人面魚と人魚の旅 in死海
久しぶりの鯉子と鯉未
それと旅仲間になった人魚のお話
語尾に『〜』が付く鯉、鯉子
普通の話し方をする鯉、鯉未
丁寧な話し方の人魚さん
偶然、海で人魚と出会った鯉未と鯉子は、人魚を旅仲間にして世界中の海を泳いでいた。そして、現在3匹がいる場所はアラビア半島北西部に位置する塩湖、西側にイスラエル、東側にヨルダンと接する死海に訪れていた。
塩湖は湖で海とは繋がっていないため陸に上がらなければ辿り着かないのだか、偶然にも昼間に海辺で魚釣りをしていた狼男を捕まえ、人間には見つからないように布に包まれ、車で運ばれ、担がれ、死海まで連れてもらった。
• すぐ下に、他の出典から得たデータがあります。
(** A timer that has expired and is cancelled by a callback of the same
    [handleRead] (its own callback included) is not scheduled again, also when
    it repeats. *)
Theorem cancel_in_callback ef user q q' :
  ok ∅ None q → 0 < clock_ q (readings_ q) →
  handle_timers ef user q = Ok (tt, q') →
  ∀ p t x p' t' x',
    heap_ q !! p = Some t → active q !! (p, seq_ t) = Some x → x ≤ clock_ q (readings_ q) →
    heap_ q !! p' = Some t' → active q !! (p', seq_ t') = Some x' → x' ≤ clock_ q (readings_ q) →
    CallCancel (mkTimerId p (seq_ t)) ∈ user (callback_ t') →
    active q' !! (p, seq_ t) = None.
Proof.
  intros Hok Hn Eq p t x p' t' x' Ht Hx Hle Ht' Hx' Hle' Hcancel.
  pose proof (handle_timers_steps ef user q Hok Hn) as H. simpl in H. rewrite Eq in H.
  destruct H as (E & q0 & q1 & _ & _ & Hnd & _ & Hdet & HE & Hh0 & _ & Hd & Hcan & _ & _ & Ha).
  set (n := clock_ q (readings_ q)) in *.
  assert ((x, p) ∈ E ∧ (x', p') ∈ E) as [HpE HpE'].
  { split; [apply (HE p (seq_ t) x)|apply (HE p' (seq_ t') x')]; done. }
  assert (p ∈ E.*2) as Hp2 by by apply (list_elem_of_fmap_2 snd E (x, p)).
  assert (p ∈ ptrs E) as Hp3 by by apply elem_of_list_to_set.
  destruct Hd as ([Hq1 _] & _ & _ & Hh1). specialize (Hh1 p Hp3). rewrite Hh0, Ht in Hh1.
  rewrite Ha, (lookup_rearms _ _ _ _ _ _ t) by done. unfold next_expiration.
  rewrite (bool_decide_eq_false_2 ((p, seq_ t) ∉ _)), andb_false_r.
  - apply eq_None_not_Some. intros [y Hy]. apply (lookup_active (ptrs E) q1) in Hy as [Hy _]; [|done].
    by apply (Hdet p Hp3 (y, p)).
  - intros Hno. apply Hno. by apply (Hcan (mkTimerId p (seq_ t)) (x', p') t').
Qed.

(** ** Concrete runs *)

Lemma TimerQueue_new_ok clock : ok ∅ None (TimerQueue_new clock).
Proof.
  split; [|by intros e ?%not_elem_of_nil]. split; simpl; try done; try constructor.
  by intros e ?%not_elem_of_nil.
Qed.

(** A clock that reads 10, 20, 30, ...; a one-shot timer at 5 and one that
    repeats every 2 seconds from 7 on. *)
Module Demo.
Definition clock (k : nat) : Timestamp := 10 * (1 + Z.of_nat k).
Definition q0 : TimerQueue := TimerQueue_new clock.
Definition calls : list timer_call :=
  [CallAdd 16 (FnUser 1) 5 (of_int 0); CallAdd 32 (FnUser 2) 7 (of_int 2)].
Definition run (cs : list timer_call) (q : TimerQueue) : TimerQueue :=
  match for_each (exec_call 0) cs q with Ok (_, q') => q' | Err _ => q end.
Definition q1 : TimerQueue := run calls q0.

Lemma ok_q0 : ok ∅ None q0.
Proof. apply TimerQueue_new_ok. Qed.

Lemma ok_run cs q : ok ∅ None q → ok ∅ None (run cs q).
Proof.
  intros Hok. unfold run. revert q Hok. induction cs as [|c cs IH]; intros q Hok; [done|].
  cbn [for_each]. pose proof (exec_call_ok 0 ∅ None q c Hok) as H. rewrite bind_unfold.
  destruct (exec_call 0 c q) as [[u q']|f]; [|done]. destruct H as [H _]. specialize (IH q' H).
  by destruct (for_each (exec_call 0) cs q') as [[u' q'']|f].
Qed.

Lemma ok_q1 : ok ∅ None q1.
Proof. apply ok_run, ok_q0. Qed.

Lemma clock_pos : 0 < clock_ q1 (readings_ q1).
Proof. vm_compute. reflexivity. Qed.

(** The repeating timer, and a client that cancels it when it fires. *)
Definition t2 : Timer := mkTimer (FnUser 2) 7 (of_int 2) true 2.
Definition cancel_2 (cb : closure) : list timer_call :=
  if decide (cb = FnUser 2) then [CallCancel (mkTimerId 32 2)] else [].
Definition after (user : closure → list timer_call) : TimerQueue :=
  match handle_timers 0 user q1 with Ok (_, q') => q' | Err _ => q1 end.
Definition q2 : TimerQueue := after (λ _, []).
Definition q3 : TimerQueue := after cancel_2.
End Demo.

Lemma timer_calls_refine_witness :
  match for_each (exec_call 0) Demo.calls Demo.q0 with
  | Ok (_, q') => ok ∅ None q' ∧ active q' = spec_calls Demo.calls 0 (active Demo.q0)
  | Err f => allowed f
  end.
Proof. apply (timer_calls_refine 0 Demo.calls Demo.q0). apply Demo.ok_q0. Defined.

(** The calls of the demonstration succeed. *)
Example demo_active : map_to_list (active Demo.q1) = [((16, 1), 5); ((32, 2), 7)] ∨
  map_to_list (active Demo.q1) = [((32, 2), 7); ((16, 1), 5)].
Proof. vm_compute. tauto. Qed.

Lemma handleRead_safe_witness :
  match handle_timers 0 Demo.cancel_2 Demo.q1 with
  | Ok (_, q') => ok ∅ None q' ∧ callingExpiredTimers_ q' = false ∧
      (∀ p, is_Some (heap_ q' !! p) ↔ p ∈ (timers_ q').*2)
  | Err f => allowed f
  end.
Proof. apply handleRead_safe; [apply Demo.ok_q1|apply Demo.clock_pos]. Defined.

(** After it, no timer is left: the one-shot one is done, the other cancelled
    itself. *)
Example demo_handleRead :
  (handle_timers 0 Demo.cancel_2 Demo.q1 ≫= λ '(_, q'), Ok (timers_ q', map_to_list (heap_ q') )) = Ok ([], []).
Proof. vm_compute. reflexivity. Qed.

Lemma handleRead_fires_witness :
  handle_timers 0 (λ _, []) Demo.q1 = Ok (tt, Demo.q2) ∧
  active Demo.q2 !! (32, 2) =
    (if clock_ Demo.q1 (readings_ Demo.q1) <? 7 then Some 7
     else if repeat_ Demo.t2 then
       match addTime (clock_ Demo.q1 (readings_ Demo.q1)) (interval_ Demo.t2) with
       | Ok y => Some y | Err _ => None
       end
     else None).
Proof.
  assert (handle_timers 0 (λ _, []) Demo.q1 = Ok (tt, Demo.q2)) as E by (vm_compute; reflexivity).
  split; [exact E|].
  apply (handleRead_fires 0 Demo.q1 Demo.q2 Demo.ok_q1 Demo.clock_pos E 32 Demo.t2 7);
    vm_compute; reflexivity.
Defined.

Example demo_repeats : active Demo.q2 !! (32, 2) = Some 2000020.
Proof. vm_compute. reflexivity. Qed.

Lemma cancel_in_callback_witness :
  handle_timers 0 Demo.cancel_2 Demo.q1 = Ok (tt, Demo.q3) ∧ active Demo.q3 !! (32, 2) = None.
Proof.
  assert (handle_timers 0 Demo.cancel_2 Demo.q1 = Ok (tt, Demo.q3)) as E by (vm_compute; reflexivity).
  split; [exact E|].
  assert (heap_ Demo.q1 !! 32 = Some Demo.t2) as Ht by (vm_compute; reflexivity).
  assert (active Demo.q1 !! (32, 2) = Some 7) as Hx by (vm_compute; reflexivity).
  assert (7 ≤ clock_ Demo.q1 (readings_ Demo.q1)) as Hle by (vm_compute; discriminate).
  apply (cancel_in_callback 0 Demo.cancel_2 Demo.q1 Demo.q3 Demo.ok_q1 Demo.clock_pos E
    32 Demo.t2 7 32 Demo.t2 7 Ht Hx Hle Ht Hx Hle).
  simpl. left.
Defined.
狼男は昼の間、人間の姿で夜は本来の姿を現すから昼間うちに連れてもらえば問題ない。
「海の塩に慣れたと思ったけど、ここは何倍にも塩が濃いわ」
「肌に染みますね」
「目がぁ〜痛いわ〜」
死海に入るなり、文句を言う鯉と人魚に呆れ返る人間の姿をした狼男。
「当たり前だろ、ここは死海。塩分が多いのは常識だ」
「だから、浮くのね〜」
「死んだ魚みたいだな」
『死んだ魚』という単語に鯉子と鯉未はカチンと来たらしく、口に死海の水を含んで狼男の目をめがけて水鉄砲のように発射した。
「鯉未さん、鯉子さん!落ち着いて下さい」
「目がぁ」
「あぁ、狼男さん。こちらへ」
人魚は死海から上半身を出し陸に近づくと、狼男の目の辺りに右手をかざした。すると、微弱な光が右手を包み数秒後には消えた。
「これで、目は痛くありませんよ」
「おぉ、本当だ」
「一体、何をしたの〜?」
「妖力を使って目を癒しました」
「「人魚さんってすごいわね (〜)」」
妖力には、こんな使い方もあると驚いた2匹だった。
「私達も、もうそろそろ出ないと肌が痛んでしまいますね」
「狼男、今度は綺麗な水があるところに行きたい」
「塩分を綺麗な水で落としたいですもの〜」
「は?なんで俺が」
「狼男さん、お願いします」
手を胸の前で合わせ、お願いポーズをすると、狼男はため息をつきながらも3匹の願いを聞いた。
「サンキューです」
「ありがとね〜」
「ありがとうございます」
人目につかないように3匹を素早く布に包み車に乗せると狼男はある提案をした。
「どうせ、急ぐ旅じゃないんだろ?だったら飯でも食って行かないか。っとその前にお前達、飯は食えるのか?」
「もちろんですよ。毎日、この3匹で海藻とか小魚を食べていますもん」
「そのお店は狼男さんの仲間がやってるの〜?」
「あぁ、友達のミイラ男がやってる店でな、開店するのは夜の8時からだ」
「今からだと時間がかなりありますよね?」
人魚の質問に狼男は答える。
「その店はここから遠いし、まずは綺麗な水でその体を洗い流すんだろ?そうしているうちに時間はちょうどになる」
「まさか、そのお店で私達を食材として売り渡す事はありませんよね?」
「アホか、そんなわけねぇだろ」
鯉未の冗談では済まされない発言に狼男は即答で否定した。
「そうですよ!鯉未さん、鯉子さん、狼男さんは優しい方ですから」
「でも、狼って羊の皮を被ったなんちゃってねぇ〜」
「お前ら、陸の上で降ろそうか」
冗談ですわよ〜と笑う鯉子と鯉未と人魚を車に乗せると、狼男はアクセルを踏んで死海から離れた。
「俺って信用ねぇのかな」
「そんなことないですよ。見た目はいかつくて怖いですけど、話してみると気さくで良い狼男だと思います」
鯉未と鯉子は頬を赤くした狼男を見つめながら
「「若いって良いわよね (〜)」」と小声で呟いていた。